## THE TASK
The records should be restated exactly from their first line through the line with "Theorem subdoc_validator_path_outside p" in it.

## DATA PROVIDED

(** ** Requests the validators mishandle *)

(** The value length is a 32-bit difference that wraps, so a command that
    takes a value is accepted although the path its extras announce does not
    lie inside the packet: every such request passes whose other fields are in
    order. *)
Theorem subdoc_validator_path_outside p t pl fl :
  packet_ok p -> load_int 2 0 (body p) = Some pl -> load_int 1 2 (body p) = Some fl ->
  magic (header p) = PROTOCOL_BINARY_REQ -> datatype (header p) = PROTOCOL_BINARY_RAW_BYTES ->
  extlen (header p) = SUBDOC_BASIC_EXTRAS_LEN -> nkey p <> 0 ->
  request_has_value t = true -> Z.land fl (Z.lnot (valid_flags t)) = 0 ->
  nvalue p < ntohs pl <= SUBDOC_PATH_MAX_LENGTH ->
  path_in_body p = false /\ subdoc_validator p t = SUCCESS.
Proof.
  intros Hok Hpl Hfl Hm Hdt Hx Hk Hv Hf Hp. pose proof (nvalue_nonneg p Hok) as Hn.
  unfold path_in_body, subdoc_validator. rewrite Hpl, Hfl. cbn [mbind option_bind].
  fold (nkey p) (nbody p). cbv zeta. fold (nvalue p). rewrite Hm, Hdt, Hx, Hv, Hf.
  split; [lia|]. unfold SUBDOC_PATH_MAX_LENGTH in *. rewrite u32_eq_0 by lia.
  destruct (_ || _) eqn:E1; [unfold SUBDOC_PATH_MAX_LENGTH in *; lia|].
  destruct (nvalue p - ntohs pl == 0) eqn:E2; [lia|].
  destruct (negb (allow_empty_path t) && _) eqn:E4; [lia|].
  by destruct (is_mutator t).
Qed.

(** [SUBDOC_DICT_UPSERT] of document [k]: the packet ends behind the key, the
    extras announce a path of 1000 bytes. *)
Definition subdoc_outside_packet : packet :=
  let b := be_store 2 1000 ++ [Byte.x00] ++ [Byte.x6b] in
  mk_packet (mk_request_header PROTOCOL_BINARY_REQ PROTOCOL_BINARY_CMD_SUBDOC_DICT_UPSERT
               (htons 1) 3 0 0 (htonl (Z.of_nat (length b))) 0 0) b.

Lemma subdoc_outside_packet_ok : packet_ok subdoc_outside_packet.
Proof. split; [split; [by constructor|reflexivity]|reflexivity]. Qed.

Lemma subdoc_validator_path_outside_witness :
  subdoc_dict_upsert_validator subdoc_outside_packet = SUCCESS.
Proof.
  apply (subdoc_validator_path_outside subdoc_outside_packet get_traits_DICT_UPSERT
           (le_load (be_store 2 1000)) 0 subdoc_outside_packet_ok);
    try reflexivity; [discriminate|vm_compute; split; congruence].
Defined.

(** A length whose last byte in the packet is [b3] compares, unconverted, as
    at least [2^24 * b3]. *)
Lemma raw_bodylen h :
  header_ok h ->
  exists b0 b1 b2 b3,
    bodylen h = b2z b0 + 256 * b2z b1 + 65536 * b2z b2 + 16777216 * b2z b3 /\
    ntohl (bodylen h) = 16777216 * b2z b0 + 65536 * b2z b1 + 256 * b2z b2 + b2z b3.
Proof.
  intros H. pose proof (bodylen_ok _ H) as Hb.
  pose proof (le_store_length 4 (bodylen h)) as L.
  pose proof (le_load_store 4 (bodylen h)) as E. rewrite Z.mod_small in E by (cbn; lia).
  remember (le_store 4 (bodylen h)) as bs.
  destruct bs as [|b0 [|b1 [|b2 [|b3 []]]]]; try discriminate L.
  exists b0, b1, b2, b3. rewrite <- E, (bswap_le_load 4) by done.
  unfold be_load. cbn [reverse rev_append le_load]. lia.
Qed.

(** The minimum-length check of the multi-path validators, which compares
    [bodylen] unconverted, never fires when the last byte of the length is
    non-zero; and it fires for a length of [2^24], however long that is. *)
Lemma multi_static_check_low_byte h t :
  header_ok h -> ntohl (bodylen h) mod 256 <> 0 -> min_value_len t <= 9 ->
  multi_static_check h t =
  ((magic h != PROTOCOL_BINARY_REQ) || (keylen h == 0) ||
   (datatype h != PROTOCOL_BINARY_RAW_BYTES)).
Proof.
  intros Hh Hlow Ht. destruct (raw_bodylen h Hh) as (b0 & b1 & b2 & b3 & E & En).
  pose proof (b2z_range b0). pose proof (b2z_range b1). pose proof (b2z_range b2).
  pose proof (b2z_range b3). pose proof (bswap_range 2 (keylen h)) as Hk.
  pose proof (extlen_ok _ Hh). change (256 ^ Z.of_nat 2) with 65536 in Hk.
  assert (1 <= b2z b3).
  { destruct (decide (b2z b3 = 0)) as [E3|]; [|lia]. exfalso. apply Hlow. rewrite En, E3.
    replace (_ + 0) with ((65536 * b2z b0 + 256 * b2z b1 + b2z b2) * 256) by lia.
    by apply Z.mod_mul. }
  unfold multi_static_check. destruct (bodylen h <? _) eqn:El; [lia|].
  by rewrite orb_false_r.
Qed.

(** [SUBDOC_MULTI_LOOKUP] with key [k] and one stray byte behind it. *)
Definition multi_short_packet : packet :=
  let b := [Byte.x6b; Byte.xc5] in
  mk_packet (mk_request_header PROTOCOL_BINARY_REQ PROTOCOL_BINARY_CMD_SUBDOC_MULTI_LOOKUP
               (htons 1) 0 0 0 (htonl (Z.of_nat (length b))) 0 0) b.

## ANSWER FOR THE TASK
(** ** Requests the validators mishandle *)

(** The value length is a 32-bit difference that wraps, so a command that
    takes a value is accepted although the path its extras announce does not
    lie inside the packet: every such request passes whose other fields are in
    order. *)
Theorem subdoc_validator_path_outside p t pl fl :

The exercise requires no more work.